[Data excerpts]
(** X24: the BookInstance list shows every stored copy once, each with its
    book looked up in the store. *)
Theorem bookinstance_list_shows_every_copy `{Externals} (req : request) (d : database) :
  exists l,
    BookInstanceController.bookinstance_list req d
    = (d, [Render "index"
             [("title", DString "Book Instance List");
              ("bookinstance_list", DPopulatedInstances l);
              ("route", DString "bookinstance_list.ejs")]])
    /\ length l = size (bookinstances d)
    /\ BookInstance.doc <$> l = Model.docs (bookinstances d)
    /\ Forall
         (fun p =>
            BookInstance.book_doc p
            = match BookInstance.book (BookInstance.doc p) with
              | VStr b => books d !! b
              | _ => None
              end) l.
Proof.
  exists (Model.populate_instance d <$> Model.docs (bookinstances d)).
  split; [by destruct d|]. split; [by rewrite length_fmap, docs_length|]. split.
  - rewrite <- list_fmap_compose. by rewrite list_fmap_id.
  - apply Forall_fmap, Forall_forall. by intros c _.
Qed.
(* ===== verification/Prelude.v ===== *)
(** * ghostd: a verification development

    ghostd is a root daemon that changes a host's firewall, network configuration, DHCP and DNS
    authority and mDNS relay on behalf of remote callers of an overlay network.  A change is a
    lease: it is applied with a rollback timer armed, and stays only if a second call over a fresh
    connection confirms it in time.  The address book grants DHCP leases and answers DNS from one
    ledger, can take over from a dnsmasq and hand back to it, and can be mirrored by a warm standby.
    This library translates the program's Go sources (src/) into Rocq functions and proves what
    they promise.

    ** Conventions

    Pure Go functions are Rocq functions of the same name.  [(T, error)] is [result E T].  Code
    that changes state passes the state explicitly: [prog] (Server.v) threads the daemon's world
    through the RPC handlers, [act] the host's network (NetExec.v) or the host of a takeover
    (Handover.v), [nprog] (Registry.v) a node of the registry, and a bbolt transaction is a function
    on [ledger] (Ledger.v) that leaves the ledger alone when it fails.  Every point at which a call
    to the outside can fail or the process can be killed is an oracle of the environment; the
    theorems quantify over all of them.  Goroutines are steps of a relation, so that a theorem about
    its runs covers every interleaving.  Strings are byte strings, integers are [Z] with their width
    written out where it matters (int64 end times, 16-bit ports, 32- and 128-bit addresses).

    Code outside src/ is a parameter, and what is relied on of it is a class or a named hypothesis
    with an instance in an example module: the nft, ip, ifup and sysctl tools ([NftLaws],
    [RoutingTool], the worlds of NetExec.v), SHA-256 (it prints lowercase hexadecimal digits of a
    fixed length), the reverse names, the text of a record and the case folding of the DNS library
    ([CaseFold]), symbolic links (an evaluated path is clean and absolute), the overlay's local API,
    the order of Go's maps, and the replies of a leader that does not lie to its standby.  Packets
    are the values the DHCP and DNS libraries parse, with the ranges of their fields as hypotheses.

    ** Files

    The lease protocol and its domains:
    - Prelude, Json: results, Go strings, tactics and hints; encoding/json with its UTF-8 rules.
    - State (internal/state): atomic file replacement under every crash, the domain records, the
      timers of the service manager.
    - Auth (internal/auth, internal/overlay): who may deploy and report.
    - Server (internal/rpc/server.go, cmd/ghostd/main.go): Apply, Confirm, the revert process and
      boot recovery over abstract executors ([Executor]); Protocol: the daemon as a transition
      system with crashes and its invariant [sys_inv]; Safety: the theorems about every run.
      Executors meet the RPC layer through the class [ExecLaws].
    - NetAddr: net/netip, net.IP, net.ParseMAC and host:port texts, byte by byte; AddrText: printed
      addresses read back as themselves.
    - Nft, NftPolicy, NftValidate (internal/nft): decoding, validation and rendering of the
      firewall, the packet semantics of what is rendered; NftKernel: snapshot, commit and restore
      through the nft tool.
    - Ifupdown, Netconfig, NetExec (internal/netconfig): the boot files' include tree, requests,
      and the operations on a host; NetLaws: frames and the undo record; NetSafety: theorems.
    - Host: firewall and network executors on one host, and the lease theorem for them.
    - MdnsFeature (internal/rpc/mdns.go, cmd/ghostd/mdns_feature.go): the lease of the mDNS
      configuration, its document, its recovery and the watcher.
    - Disclosure (internal/observation, cmd/ghostd/report.go): what an adoption's evidence and a
      host's report say, and to whom.

    The address book (internal/addressbook):
    - Ledger, LedgerInv (store.go, index.go): the lease ledger as a record of buckets, its secondary
      indexes and log, and the invariant [wf] that relates them.
    - Config, KeyText, ConfigInv (config.go): the DHCP configuration, which texts can be parts of
      ledger keys, and what an accepted configuration guarantees.
    - Allocate, AllocInv (allocate.go), LeaseImport: granting, releasing, expiring and importing
      leases; Sightings (observations.go): sightings and repairs; Delegate (pd.go): prefixes and
      their routes; Report (identity.go, replicate.go): host reports and replicated events; Suggest
      (suggest.go): the peer inventory and the repairs it suggests.
    - BookInv, BookSafety, BookGrant, DelegateInv, ReportInv: every operation keeps [wf]; the book
      as a transition system; what a grant is; delegation; reports and the standby's ledger.
    - Dnsmasq, LeaseText, LeaseFile (dnsmasq.go): lease files, read and written.
    - Manager, ManagerInv (server.go): the listeners of a configuration and the sockets they hold;
      Serve, Advert, Tftp (internal/coredhcpserver/serve.go, ra.go, tftp.go): the goroutines of
      DHCP listeners, router advertisements, and the files TFTP gives out.
    - Handover, HandoverInv, HandoverLive (handover.go, legacy.go, cmd/ghostd): the takeover from
      dnsmasq and back as a transition system with crashes; Convert, ConvertInv (convert.go,
      dnsmasq_options.go, legacy.go): reading, checking and converting a dnsmasq configuration;
      Takeover: the two together; Probes (probes.go, serving_linux.go): the checks it ends with.
    - Dns, DnsInv (dns.go); Dhcp4, Dhcp4Inv, Dhcp6, Dhcp6Inv, Dhcp6Grant (coredhcpserver/handle.go,
      core_plugin.go, server.go, dhcp6.go): answers and packets, over the ledger's operations.
    - Registry, RegistryInv (internal/replica, internal/rpc/dhcp.go, dnsmasq.go): the calls of a
      registry, the standby and its promotion.

    Multicast DNS and the resolver:
    - Mdns, Reflect, ReflectInv, Advertise, AdvertiseInv, MdnsNat, NatInv, MdnsService, MdnsInv
      (internal/mdns): names, the directed relay, advertisement, translation, and the service.
    - Resolver, ResolverInv, MdnsQuery (internal/resolver, internal/mdns/query.go, lan.go): the
      policy of each container, the plugins and the Corefile, and the lookups on the LAN.

    BookExample, HandoverExample, WireExample, MdnsExample, ResolverExample and RegistryExample, and
    the example modules of other files, hold concrete systems on which the theorems are applied, and
    the situations in which the code does not do what it means to.

    ** Theorems

    Leases: an unconfirmed change is always undone (by the timer, by a later apply or at boot),
    nothing else is lost or confirmed, and both calls complete when nothing fails (Safety.v, Host.v,
    and MdnsFeature.v for the mDNS domain, where the running service follows the file).  The text
    rendered for a full policy is the printed form of a table that accepts exactly what the policy
    declares, leaves a zone to log in from and does not depend on map order, and a redirect-only one
    filters nothing (NftPolicy.v, NftValidate.v); rollback restores, and changes stay inside the allowed
    files, addresses and routes (NftKernel.v, NetSafety.v).

    Address book: in every reachable ledger the indexes and the log say what the bindings say, and
    nobody but its owner ends or changes a live lease (LedgerInv.v, BookSafety.v); what is granted is
    allowed and free, and a free address is found (BookGrant.v); the prefixes delegated in
    a scope do not overlap and routes converge (DelegateInv.v); DNS answers are exact (DnsInv.v); packets are served by one
    scope, replies say what the ledger holds and offers are honoured (Dhcp4Inv.v, Dhcp6Inv.v,
    Dhcp6Grant.v); a configuration is served entirely or, but for a TFTP server
    whose root changes, what was served before still is, and either way the open sockets are those
    of the listeners (ManagerInv.v, HandoverInv.v); the listeners end when they are closed (Serve.v), router advertisements stay within their bounds (Advert.v),
    and TFTP stays below its root (Tftp.v).

    Takeover: dnsmasq and ghostd never serve together, a recovery completes, leases survive the way
    there and back, and a configuration is taken over only if every line of it is accounted for
    (HandoverInv.v, HandoverLive.v, LeaseFile.v, ConvertInv.v, Takeover.v); a lease that resolves
    passes the probe (Probes.v).  Standby: it is silent until promoted, and one that starts with an
    empty ledger mirrors its leader (RegistryInv.v).  Multicast: the relay carries what its rules compose into and nothing more,
    ports are exact, answers are the advertised records (ReflectInv.v, MdnsInv.v, AdvertiseInv.v).
    Resolver: a container resolves what its policy and its own browsing allow (ResolverInv.v).
    Identity: reports, suggestions and evidence say no more than they may (ReportInv.v, Suggest.v,
    Disclosure.v).

    ** Bounds

    Recursion that is not structural takes fuel, and the amount is enough: [visit] (Ifupdown.v) by
    [visit_fuel]; [walk] (Reflect.v) the potential of its best classes, by [walk_spec]; [scan_pool]
    and [pool_fits] the 65536 addresses Validate limits a pool to; [v6_loop] and [print_groups] the
    eight groups of an address; the pattern matchers, [duration_parts] and [split_str] the length of
    their text, which every round shortens; [count_pages] one page per event and one more;
    [await_serving] the sixty rounds its deadline leaves; [fetch_events] any number, with
    [fetch_completes] for how many suffice.  The includes of a dnsmasq configuration are followed as
    deep as the code follows them.

    ** Not modelled

    The bytes of packets and the sockets that carry them, locks other than by the atomicity of the
    steps they protect, flag parsing and process start-up, generated protobuf code, the datagrams to
    the service manager, read-only status replies, CoreDNS itself with its cache and forwarder, and
    the further plugins of the DHCP chain.  The lease of the DHCP configuration is the refusal
    during a takeover and the change of the manager; its record is that of the other domains. *)

From stdpp Require Export prelude gmap strings list sorting pretty.
From Stdlib Require Export ZArith Lia.
From Stdlib Require Import Ascii.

» **WHAT IS BEING ASKED**
Show the lines of the entries that include the string "NftKernel", copying each in full.

» **TASK RESPONSE**
      firewall, the packet semantics of what is rendered; NftKernel: snapshot, commit and restore
    files, addresses and routes (NftKernel.v, NetSafety.v).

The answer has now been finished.